Indeed, a higher price was paid. By the end of April 2020, 48 percent of African Americans reported they or someone in their household had lost a job, and fully 80 percent of Black households reported taking on more debt to pay for basic living expenses.
In that same month, Dr. Deborah Birx, coordinator for the White House coronavirus task force, said, “We don’t want to give the impression that the African American community is more susceptible to the virus,” concluding “We don’t have any data that suggests that. What our data suggests is they are more susceptible to more difficult and severe disease and poorer outcomes.” In fact, “they” did seem to suffer more from the response as well as the virus.
As vaccines came into production, policymakers justified using race as a determinative criterion for prioritizing who got the shot. Authors publishing in the Journal of the American Medical Association (JAMA) argued African Americans should be given the vaccines first, not in spite of their vaccine hesitancy, but because of it. “Public health agencies will have considerable discretion in rationing scarce COVID-19 vaccines,” the article states. “They could become agents of change toward improving social and racial justice. Or they can become complicit in allocation strategies that, once again, disproportionately favor the better-off, White majority.”
That admonition was tragically prescient. Why wouldn’t vaccine hesitant African Americans, many of whom lived through the U.S. government’s Tuskegee Trials, when public health officials knowingly and purposefully withheld curative treatments from blacks for more than a quarter-century, be skeptical of condescending government health officials like Dr. Birx?
Now, Dr. Birx and Dr. Anthony Fauci have retired. President Biden has declared the pandemic emergency over and done. As if on cue, the climate crisis troupe, led by Buttigieg and Levine, have stepped in with a new crisis that will never go away, placing their heat maps on the easels previously holding COVID-19 maps.

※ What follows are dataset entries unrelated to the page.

(* ===== verification/CliArgs.v ===== *)
(** * Arguments (cmd/kathara/args.go, flags.go)

    The two rewritings of the command line that come before the flag library: the
    runs of values of an option with nargs, and the cut before the remainder, with what
    it amounts to; and the values of the options that check their argument. *)

From S2P Require Export Strconv.
Local Open Scope string_scope.
Local Open Scope list_scope.
Local Open Scope Z_scope.
Local Open Scope kat_scope.

(** ** args.go *)

Definition has_byte (b : Z) (s : string) : bool := contains_byte (az b) s.
Definition starts_dash (s : string) : bool := HasPrefix s "-".

Definition isNegativeNumber (s : string) : bool :=
  if (String.length s <? 2)%nat || negb (starts_dash s) then false
  else
    let body := string_drop 1 s in
    match Atoi body with
    | Ok _ => true
    | Err _ => ParseFloat_ok body && has_byte 46 body
    end.

Definition isOptionToken (s : string) : bool :=
  negb ((String.length s <? 2)%nat || negb (starts_dash s)) && negb (has_byte 32 s) && negb (isNegativeNumber s).

(** The pattern of argparse is a dash and digits, or digits around a point: a second
    sign, an exponent and a point at the end are none of it, and its integers have
    no range. *)
Example negative_numbers : isNegativeNumber <$> ["-5"; "-.5"; "--5"; "-5."; "-1.5e3"; "-9223372036854775808"] =
  [true; true; true; true; true; false].
Proof. vm_compute. reflexivity. Qed.

Inductive greedyKind : Type := greedyOneOrMore | greedyZeroOrMore.
Record greedySpec : Type := mkGreedy { gLong : string; gShort : string; gKind : greedyKind }.

Definition emptyListSentinel : string := str1 (az 0) +:+ "kathara-empty-list" +:+ str1 (az 0).

(** The tokens that are values of the option before them. *)
Definition run_value (s : string) : bool := negb (String.eqb s "--") && negb (isOptionToken s).
Definition run (args : list string) : list string := take_while run_value args.

(** The specifications by what is written: the last of a name counts. *)
Definition greedy_named (specs : list greedySpec) (arg : string) : option greedySpec :=
  let find p := last (List.filter p specs) in
  match find (fun s => String.eqb ("--" +:+ s.(gLong)) arg) with
  | Some s => Some s
  | None => find (fun s => negb (String.eqb s.(gShort) "") && String.eqb ("-" +:+ s.(gShort)) arg)
  end.

(** [skip] tokens have been taken as values. *)
Fixpoint expand_from (specs : list greedySpec) (skip : nat) (args : list string) : list string :=
  match args with
  | [] => []
  | arg :: rest =>
      match skip with
      | S skip => expand_from specs skip rest
      | O =>
          if String.eqb arg "--" then arg :: rest
          else
            match greedy_named specs arg with
            | None => arg :: expand_from specs 0 rest
            | Some spec =>
                let values := run rest in
                (match values, spec.(gKind) with
                 | [], greedyZeroOrMore => ["--" +:+ spec.(gLong) +:+ "=" +:+ emptyListSentinel]
                 | [], greedyOneOrMore => [arg]
                 | _, _ => (fun v => "--" +:+ spec.(gLong) +:+ "=" +:+ v) <$> values
                 end) ++ expand_from specs (length values) rest
            end
      end
  end.

Definition expandGreedy (args : list string) (specs : list greedySpec) : list string :=
  match specs with [] => args | _ => expand_from specs 0 args end.

(** The options that take the token after them. *)
Record valueTaking : Type := mkTaking { vtLong : string → bool; vtShort : string → bool }.

Section remainder.
Context (taking : valueTaking) (greedy : list greedySpec).

Definition greedyLong (name : string) : bool := existsb (fun g => String.eqb g.(gLong) name) greedy.
Definition greedyShort (name : string) : bool :=
  existsb (fun g => negb (String.eqb g.(gShort) "") && String.eqb g.(gShort) name) greedy.

(** The tokens an option takes of those that follow. *)
Fixpoint cluster_takes (body : string) (rest : list string) : nat :=
  match body with
  | EmptyString => 0
  | String b body =>
      let short := str1 b in
      let last := String.eqb body "" in
      if String.eqb short "=" then 0
      else if greedyShort short then (if last then length (run rest) else 0)
      else if vtShort taking short then (if last then 1 else 0)
      else cluster_takes body rest
  end%nat.

Definition option_takes (arg : string) (rest : list string) : nat :=
  if HasPrefix arg "--" then
    let name := string_drop 2 arg in
    if has_byte 61 name then 0
    else if greedyLong name then length (run rest)
    else if vtLong taking name then 1 else 0
  else cluster_takes (string_drop 1 arg) rest.

Fixpoint split_from (skip : nat) (args : list string) : list string * list string :=
  match args with
  | [] => ([], [])
  | arg :: rest =>
      match skip with
      | S skip => let '(head, remainder) := split_from skip rest in (arg :: head, remainder)
      | O =>
          if String.eqb arg "--" || negb (isOptionToken arg) then ([], args)
          else let '(head, remainder) := split_from (option_takes arg rest) rest in (arg :: head, remainder)
      end
  end.

Definition splitRemainder (args : list string) : list string * list string := split_from 0 args.
End remainder.

(** ** flags.go *)

(** [^[\p{L}\p{N}_]+$] *)
Definition wordPattern (s : string) : bool := negb (String.eqb s "") && forallb isWordRune (runes s).

(** The values of an option with nargs, and whether it was given at all. *)
Record stringList : Type := mkList { slValues : list string; slPresent : bool }.

Definition stringList_String (l : stringList) : string := "[" +:+ str_join "," l.(slValues) +:+ "]".

Definition stringList_Set (validate : option (string → result goerror unit)) (l : stringList) (v : string)
  : stringList * result goerror unit :=
  let l := mkList l.(slValues) true in
  if String.eqb v emptyListSentinel then (l, Ok tt)
  else
    match match validate with Some f => f v | None => Ok tt end with
    | Err e => (l, Err e)
    | Ok _ => (mkList (l.(slValues) ++ [v]) true, Ok tt)
    end.

(** A flag of [store_const]: its value and its constant. *)
Record tristate : Type := mkTri { tsValue : option bool; tsConstant : bool }.
Definition tristate_String (t : tristate) : string :=
  match t.(tsValue) with None => "unset" | Some true => "true" | Some false => "false" end.
Definition tristate_Set (t : tristate) : tristate := mkTri (Some t.(tsConstant)) t.(tsConstant).

Definition alphanumeric (value : string) : result goerror unit :=
  if wordPattern value then Ok tt else Err (EPlain "invalid alphanumeric value").

Record ethSpec : Type := mkEth { eNumber : string; eCD : string; eMAC : string }.

Definition interfaceCDMAC (value : string) : result goerror ethSpec :=
  let invalid := EPlain ("invalid interface definition: " +:+ value) in
  let parts := split_byte (az 47) value in
  match split_byte (az 58) (default "" (head parts)) with
  | [number; cd] =>
      let mac := match parts with
                 | [_; mac] => if String.eqb mac "" then Err invalid else Ok mac
                 | _ => Ok ""
                 end in
      match mac with
      | Err e => Err e
      | Ok mac =>
          if wordPattern cd then Ok (mkEth number cd mac)
          else Err (EPlain ("invalid interface definition, collision domain `" +:+ cd +:+ "` contains non-alphanumeric characters"))
      end
  | _ => Err invalid
  end.

Definition validateEth (value : string) : result goerror unit :=
  match interfaceCDMAC value with Ok _ => Ok tt | Err e => Err e end.

Definition volumeSpec (value : string) : result goerror unit :=
  let n := length (List.filter (fun part => negb (String.eqb part "")) (split_byte (az 124) value)) in
  if (n =? 2)%nat || (n =? 3)%nat then Ok tt else Err (EPlain ("invalid volume definition: " +:+ value)).

Definition cdMAC (value : string) : result goerror (string * string) := ParseCDMACAddress value.

(** [vstart -Hn pc1 --exclude a b -- ls -la]: the name is the value of the last
    letter of the cluster, and the command comes through as it is. *)
Example expand_1 : expandGreedy ["-o"; "k=v"; "-5"; "x"; "--exclude"; "a"; "--pass"; "-d"]
  [mkGreedy "pass" "o" greedyZeroOrMore; mkGreedy "exclude" "" greedyOneOrMore] =
  ["--pass=k=v"; "--pass=-5"; "--pass=x"; "--exclude=a"; "--pass=" +:+ emptyListSentinel; "-d"].
Proof. vm_compute. reflexivity. Qed.
Example split_args_1 : splitRemainder (mkTaking (fun n => String.eqb n "name") (fun n => String.eqb n "n")) [mkGreedy "eth" "" greedyOneOrMore]
  ["-Hn"; "pc1"; "--eth"; "0:A"; "1:B"; "--name=x"; "ls"; "-la"] = (["-Hn"; "pc1"; "--eth"; "0:A"; "1:B"; "--name=x"], ["ls"; "-la"]).
Proof. vm_compute. reflexivity. Qed.

(** * The cut before the remainder

    [splitRemainder] reads a command line as argparse does: options with the values
    they take, up to the first token that is neither. *)

Section reading.
Context (taking : valueTaking) (greedy : list greedySpec).

(** What an option takes: nothing, the next token, or a run. *)
Inductive shape : Type := Alone | Takes | Run.

(** A cluster of letters ends at the first that takes a value, which is what is left
    of the token when something is. *)
Fixpoint cluster_shape (body : string) : shape :=
  match body with
  | EmptyString => Alone
  | String b rest =>
      if String.eqb (str1 b) "=" then Alone
      else if greedyShort greedy (str1 b) then (if String.eqb rest "" then Run else Alone)
      else if vtShort taking (str1 b) then (if String.eqb rest "" then Takes else Alone)
      else cluster_shape rest
  end.

Definition shape_of (arg : string) : shape :=
  if HasPrefix arg "--" then
    if has_byte 61 (string_drop 2 arg) then Alone
    else if greedyLong greedy (string_drop 2 arg) then Run
    else if vtLong taking (string_drop 2 arg) then Takes else Alone
  else cluster_shape (string_drop 1 arg).

Definition stops (arg : string) : bool := String.eqb arg "--" || negb (isOptionToken arg).

(** [values] are what an option of that shape takes of [values ++ next]. *)
Definition taken (sh : shape) (values next : list string) : Prop :=
  match sh with
  | Alone => values = []
  | Takes => (∃ v, values = [v]) ∨ values = [] ∧ next = []
  | Run => Forall (fun v => run_value v = true) values ∧ run next = []
  end.

(** A head of options with their values, before a remainder that is empty or starts
    with what is no option. *)
Inductive reading : list string → list string → Prop :=
| reading_end : reading [] []
| reading_stop arg rest : stops arg = true → reading [] (arg :: rest)
| reading_option arg values head rest :
    stops arg = false → taken (shape_of arg) values (head ++ rest) → reading head rest →
    reading (arg :: values ++ head) rest.

Lemma cluster_takes_shape body rest :
  cluster_takes taking greedy body rest = match cluster_shape body with Alone => 0 | Takes => 1 | Run => length (run rest) end%nat.
Proof.
  induction body as [|b body IH]; [done|]. cbn [cluster_takes cluster_shape].
  destruct (String.eqb (str1 b) "="); [done|]. destruct (greedyShort greedy (str1 b)); [by destruct (String.eqb body "")|].
  destruct (vtShort taking (str1 b)); [by destruct (String.eqb body "")|done].
Qed.

Lemma option_takes_shape arg rest :
  option_takes taking greedy arg rest = match shape_of arg with Alone => 0 | Takes => 1 | Run => length (run rest) end%nat.
Proof.
  unfold option_takes, shape_of. destruct (HasPrefix arg "--"); [|apply cluster_takes_shape].
  destruct (has_byte _ _); [done|]. destruct (greedyLong _ _); [done|]. by destruct (vtLong _ _).
Qed.

Lemma run_values values next : Forall (fun v => run_value v = true) values → run next = [] → run (values ++ next) = values.
Proof. intros Hv Hn. induction Hv as [|v values Hv _ IH]; [done|]. unfold run in *. cbn [app take_while]. by rewrite Hv, IH. Qed.

Lemma split_skip values : ∀ next,
  split_from taking greedy (length values) (values ++ next) =
  let '(head, rest) := split_from taking greedy 0 next in (values ++ head, rest).
Proof.
  induction values as [|v values IH]; intros next; [by cbn; destruct (split_from _ _ _ _)|]. cbn [length app split_from].
  rewrite IH. by destruct (split_from _ _ 0 next).
Qed.

Lemma reading_split head rest : reading head rest → splitRemainder taking greedy (head ++ rest) = (head, rest).
Proof.
  unfold splitRemainder. induction 1 as [|arg rest Hs|arg values head rest Hs Ht _ IH]; [done| |].
  - cbn [app split_from]. unfold stops in Hs. by rewrite Hs.
  - cbn [app split_from]. unfold stops in Hs. rewrite Hs, option_takes_shape, <- app_assoc.
    assert (E : split_from taking greedy (length values) (values ++ head ++ rest) = (values ++ head, rest))
      by (by rewrite split_skip, IH).
    unfold taken in Ht. destruct (shape_of arg).
    + subst values. cbn [length app] in *. by rewrite E.
    + destruct Ht as [[v ->]|[-> Hn]]; [cbn [length app] in E |- *; by rewrite E|]. apply app_eq_nil in Hn as [-> ->]. done.
    + destruct Ht as [Hv Hn]. rewrite (run_values _ _ Hv Hn), E. done.
Qed.

Lemma run_prefix l : ∃ next, l = run l ++ next ∧ Forall (fun v => run_value v = true) (run l) ∧ run next = [].
Proof.
  exists (drop_while run_value l). unfold run. rewrite take_drop_while. split; [done|]. split.
  - apply Forall_forall. intros v Hv. apply (proj1 (forallb_forall _ _) (take_while_forallb run_value l)). by apply list_elem_of_In.
  - induction l as [|x l IH]; [done|]. cbn [drop_while]. destruct (run_value x) eqn:E; [done|]. cbn [take_while]. by rewrite E.
Qed.

Lemma split_reading n : ∀ args, (length args <= n)%nat →
  ∃ head rest, splitRemainder taking greedy args = (head, rest) ∧ args = head ++ rest ∧ reading head rest.
Proof.
  unfold splitRemainder. induction n as [|n IH]; intros args Hn; (destruct args as [|arg args]; [by exists [], []; repeat constructor|]);
    cbn [length] in Hn; [lia|]. cbn [split_from]. destruct (String.eqb arg "--" || negb (isOptionToken arg)) eqn:Hs.
  { exists [], (arg :: args). split; [done|]. split; [done|]. by constructor. }
  assert (Hstep : ∀ values next, args = values ++ next → taken (shape_of arg) values next →
    option_takes taking greedy arg args = length values →
    ∃ head rest, (let '(head, remainder) := split_from taking greedy (option_takes taking greedy arg args) args in (arg :: head, remainder)) =
      (head, rest) ∧ arg :: args = head ++ rest ∧ reading head rest).
  { intros values next -> Ht ->. destruct (IH next) as (head & rest & E & -> & Hr); [rewrite length_app in Hn; lia|].
    exists (arg :: values ++ head), rest. rewrite split_skip, E. split; [done|]. split; [by rewrite <- app_comm_cons, <- app_assoc|].
    by constructor. }
  pose proof (option_takes_shape arg args) as Eo. unfold taken in Hstep.
  destruct (shape_of arg) eqn:Esh.
  - by apply (Hstep [] args).
  - destruct args as [|v args].
    + exists [arg], []. rewrite Eo. split; [done|]. split; [done|]. apply (reading_option arg [] [] []); [done| |constructor].
      rewrite Esh. by right.
    + apply (Hstep [v] args); [done|by left; exists v|done].
  - destruct (run_prefix args) as (next & E & Hv & Hnext). by apply (Hstep (run args) next).
Qed.

End reading.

Levine’s recent comments on the new Heat Surveillance Tracker could have been taken from a 2020 COVID-19 press conference. “Extreme heat linked to climate change threatens our health and wellbeing, but it does not impact everyone equally. These threats are faced most acutely by communities of color, our youngest and oldest community members, and low-income households across the country,” Levine said. “These data will help us prioritize heat mitigation strategies, outreach initiatives, and funding for energy assistance to alleviate heat stress and prevent illness in communities at greatest risk.”

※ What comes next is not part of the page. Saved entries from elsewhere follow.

(** A link: read from the table, or followed and recorded. *)
Lemma arrives_link open p c target p' cs q :
  rooted p → contains_byte sep c = false → c ∉ [""; "."; ".."] → link_to (child p c) = Some target → child p c ∉ open →
  resolves ({[child p c]} ∪ open) (base p target) (split_byte sep target) p' →
  arrives ({[child p c]} ∪ open) (base p target) (split_byte sep target) p' →
  arrives open p' cs q → arrives open p (c :: cs) q.
Proof.
  intros Hp Hc Hn Hl Ho Hres Ht H. pose proof (plain_name c Hn) as [E1 E2]. pose proof (link_to_some _ _ Hl) as [L R].
  assert (Hleads : leads (child p c) p').
  { exists target, ({[child p c]} ∪ open). split; [done|]. by rewrite parent_child. }
  assert (Hp' : p' ≠ "") by (apply rooted_nonempty; eapply resolves_rooted; [exact Hres|by apply rooted_base]).
  intros rest n seen Hn0 Hs. destruct (seen !! child p c) as [cached|] eqn:S.
  - pose proof (Hs _ _ S) as Hv. destruct (String.eqb cached "") eqn:Ec; [done|].
    assert (cached = p') as -> by (destruct Hv as (t & o & Hl' & Hr'); rewrite Hl in Hl'; injection Hl' as <-;
      rewrite parent_child in Hr' by done; by eapply resolves_deterministic).
    destruct (H rest n seen Hn0 Hs) as (k & seen' & Hs' & E). exists (Datatypes.S k), seen'. split; [done|]. intros fuel.
    cbn [fmap list_fmap app length Nat.add]. rewrite walk_round by lia. unfold RealPath.round.
    cbn [RealPath.rest resolved name RealPath.path RealPath.seen partCount]. rewrite E1, E2, L, S, Ec. cbn [negb].
    rewrite <- E. f_equal. f_equal. lia.
  - destruct (Ht (mkFrame "" true :: mkFrame (child p c) false :: ((fun c => mkFrame c false) <$> cs) ++ rest)
      (n + Z.of_nat (length cs)) _ ltac:(lia) (table_open open seen (child p c) Hs)) as (k & seen1 & Hs1 & E).
    assert (Estart : ∀ fuel, walk_loop (Datatypes.S k + fuel)
        (mkWalk (((fun c => mkFrame c false) <$> c :: cs) ++ rest) (n + Z.of_nat (length (c :: cs))) p seen) =
      walk_loop fuel (mkWalk (mkFrame "" true :: mkFrame (child p c) false :: ((fun c => mkFrame c false) <$> cs) ++ rest)
        (n + Z.of_nat (length cs)) p' seen1)).
    { intros fuel. rewrite <- E. cbn [fmap list_fmap app length Nat.add]. rewrite walk_round by lia. unfold RealPath.round.
      cbn [RealPath.rest resolved name RealPath.path RealPath.seen partCount]. rewrite E1, E2, L, S, R.
      unfold base, frames. f_equal. f_equal. lia. }
    pose proof (table_close _ _ _ _ Hs1 Hleads Hp') as Hs2.
    destruct (H rest n _ Hn0 Hs2) as (k2 & seen2 & Hs3 & E3).
    destruct (Z.eqb_spec (n + Z.of_nat (length cs)) 0) as [E0|Hpos].
    + assert (n = 0 ∧ cs = []) as [-> ->] by (destruct cs; cbn [length] in E0; [split; [lia|done]|lia]).
      exists (Datatypes.S k), seen. split; [done|]. intros fuel. rewrite Estart. specialize (E3 0%nat). cbn in E3 |- *.
      by destruct fuel, k2.
    + exists (Datatypes.S k + Datatypes.S k2)%nat, seen2. split; [done|]. intros fuel. rewrite <- E3, <- Nat.add_assoc, Estart.
      cbn [Nat.add]. rewrite walk_round by lia. reflexivity.
Qed.

Lemma arrives_resolves open p cs q : resolves open p cs q → rooted p → Forall (fun c => contains_byte sep c = false) cs → arrives open p cs q.
Proof.
  induction 1 as [o p|o p c cs q Hc _ IH|o p cs q _ IH|o p c cs q Hc Hl _ IH|o p c t p' cs q Hc Hl Ho Hres IHt Hcs IH]; intros Hp Hf.
  - intros rest n seen _ Hs. exists 0%nat, seen. split; [done|]. intros fuel. cbn. by rewrite Z.add_0_r.
  - apply Forall_cons in Hf as [_ Hf]. eapply arrives_step; [|by apply IH]. intros rest n seen _ _. unfold RealPath.round.
    cbn [RealPath.rest resolved name]. by destruct Hc as [-> | ->].
  - apply Forall_cons in Hf as [_ Hf]. eapply arrives_step; [|by apply IH; [apply rooted_parent|]]. by intros rest n seen _ _.
  - apply Forall_cons in Hf as [_ Hf]. eapply arrives_step; [|by apply IH; [apply rooted_child|]].
    intros rest n seen _ Hs. pose proof (plain_name c Hc) as [E1 E2]. unfold RealPath.round.
    cbn [RealPath.rest resolved name RealPath.path RealPath.seen partCount]. rewrite E1, E2.
    unfold link_to in Hl. destruct (Lstat (child p c)) as [[]|]; [|done..]. rewrite Hl.
    destruct (seen !! child p c) as [cached|] eqn:S; [|done]. destruct (String.eqb cached "") eqn:Ec; [done|]. exfalso.
    specialize (Hs _ _ S). rewrite Ec in Hs. destruct Hs as (t & o' & Hl' & _). unfold link_to in Hl'.
    destruct (Lstat (child p c)) as [[]|]; congruence.
  - apply Forall_cons in Hf as [Hf1 Hf]. eapply arrives_link; eauto.
    + apply IHt; [by apply rooted_base|apply split_byte_free].
    + apply IH; [|done]. eapply resolves_rooted; [exact Hres|by apply rooted_base].
Qed.
End resolves.

(** ** What the walk does *)

Lemma realPath_returns Lstat Readlink (links : gset string) cwd filename fuel :
  (∀ p, Lstat p = Some true → p ∈ links) → rooted (if HasPrefix filename "/" then "/" else cwd) →
  (walk_fuel Readlink links filename <= fuel)%nat →
  ∃ p, rooted p ∧ realPath Lstat Readlink fuel (Ok cwd) filename = Ok (Returned p).
Proof.
  intros HL Hr Hf.
  assert (Hw : wf Lstat (start filename (if HasPrefix filename "/" then "" else cwd)))
    by (apply wf_start; by destruct (HasPrefix filename "/")).
  destruct (walk_ends Lstat Readlink links HL fuel (start filename (if HasPrefix filename "/" then "" else cwd))) as (p & Hp & E); [|exact Hw|].
  { unfold left_to_do. cbn [start rest seen]. unfold frames. rewrite length_fmap, dom_empty_L, difference_empty_L. exact Hf. }
  exists p. split; [done|]. unfold realPath. destruct (HasPrefix filename "/"); cbn [rbind]; by rewrite E.
Qed.

(** C35: on a host with finitely many symbolic links the walk over a path
    ends with an absolute path, whatever the links are, loops of links included, after
    at most as many rounds as the path and the targets of all links have components,
    and two more for each link; its stack is never read below its bottom, and more
    rounds change nothing. *)
Theorem realPath_ends Lstat Readlink (links : gset string) cwd filename :
  (∀ p, Lstat p = Some true → p ∈ links) → rooted (if HasPrefix filename "/" then "/" else cwd) →
  ∃ p, rooted p ∧ ∀ fuel, (walk_fuel Readlink links filename <= fuel)%nat →
    realPath Lstat Readlink fuel (Ok cwd) filename = Ok (Returned p).
Proof.
  intros HL Hr. destruct (realPath_returns Lstat Readlink links cwd filename _ HL Hr (Nat.le_refl _)) as (p & Hp & E).
  exists p. split; [done|]. intros fuel Hle. revert E. unfold realPath. destruct (HasPrefix filename "/"); cbn [rbind];
    intros [= E]; by rewrite (walk_more _ _ _ _ _ _ Hle E).
Qed.

Lemma realPath_ends_witness : ∃ p, rooted p ∧
  realPath some_lstat some_links 15 (Ok "/") "loop/a/.." = Ok (Returned p).
Proof.
  destruct (realPath_ends some_lstat some_links {["/a"; "/b"; "/loop"]} "/" "loop/a/..") as (p & Hp & E).
  - intros p. unfold some_lstat, some_links. destruct (String.eqb_spec p "/a") as [->|]; [set_solver|].
    destruct (String.eqb_spec p "/b") as [->|]; [set_solver|]. destruct (String.eqb_spec p "/loop") as [->|]; [set_solver|].
    rewrite bool_decide_eq_false_2 by by intros []. done.
  - vm_compute. reflexivity.
  - exists p. split; [exact Hp|]. apply E. vm_compute. repeat constructor.
Defined.

(** C36: Where the links of a path lead somewhere, the walk with its stack,
    its markers and its table of links returns what resolving one component after
    another returns. *)
Theorem realPath_resolves Lstat Readlink cwd filename q :
  let from := if HasPrefix filename "/" then "/" else cwd in
  rooted from → resolves Lstat Readlink ∅ from (split_byte sep filename) q →
  ∃ fuel, ∀ fuel', (fuel <= fuel')%nat → realPath Lstat Readlink fuel' (Ok cwd) filename = Ok (Returned q).
Proof.
  intros from Hr Hq.
  assert (Ht : table_ok Lstat Readlink ∅ ∅) by (intros l v Hv; by rewrite lookup_empty in Hv).
  destruct (arrives_resolves _ _ _ _ _ _ Hq Hr (split_byte_free _ _) [] 0 ∅ ltac:(lia) Ht) as (k & seen & _ & E).
  exists k. intros fuel' Hle. specialize (E (fuel' - k)%nat). rewrite app_nil_r, Z.add_0_l in E.
  replace (k + (fuel' - k))%nat with fuel' in E by lia.
  replace (walk_loop _ _ (fuel' - k) _) with (Returned q) in E by by destruct (fuel' - k)%nat.
  unfold realPath, start, frames. subst from. destruct (HasPrefix filename "/"); cbn [rbind]; by rewrite E.
Qed.

Lemma realPath_resolves_witness :
  ∃ fuel, ∀ fuel', (fuel <= fuel')%nat → realPath some_lstat some_links fuel' (Ok "/") "a/../b" = Ok (Returned "/d/b").
Proof.
  apply (realPath_resolves some_lstat some_links "/" "a/../b" "/d/b"); [reflexivity|]. vm_compute.
  eapply (res_link _ _ _ "/" "a" "b/c" "/d/c"); [by apply (bool_decide_unpack _)|reflexivity|by apply (bool_decide_unpack _)|..]; vm_compute.
  - eapply (res_link _ _ _ "/" "b" "/d"); [by apply (bool_decide_unpack _)|reflexivity|by apply (bool_decide_unpack _)|..]; vm_compute.
    + apply res_skip; [by left|]. apply res_plain; [by apply (bool_decide_unpack _)|reflexivity|constructor].
    + apply res_plain; [by apply (bool_decide_unpack _)|reflexivity|constructor].
  - apply res_up. vm_compute. apply res_plain; [by apply (bool_decide_unpack _)|reflexivity|constructor].
Defined.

Communities of color face increasingly lethal dangers. Drug overdose, suicide, violence, and mental illness are battering families across the country. In the two decades before COVID-19, 1.6 million “excess” African American deaths robbed 80 million precious years of life. Since then, excess deaths have skyrocketed all the more. These staggering numbers firm up the soft bigotry it takes to single out climate change as the most important thing to fix in helping black America achieve health equity.
Our betters in the Biden administration have once again begun with a conclusion. Health equity goals achieved through an all-of-government realignment to “help decision-makers prioritize community resilience investments” should be seen for what they are; a power grab to divert Medicaid money to fund the Green New Deal. If recent history is any guide, the “they” (Dr. Birx, Dr. Fauci, Levine, and Mayor Pete) are trying to save will be better off without the help.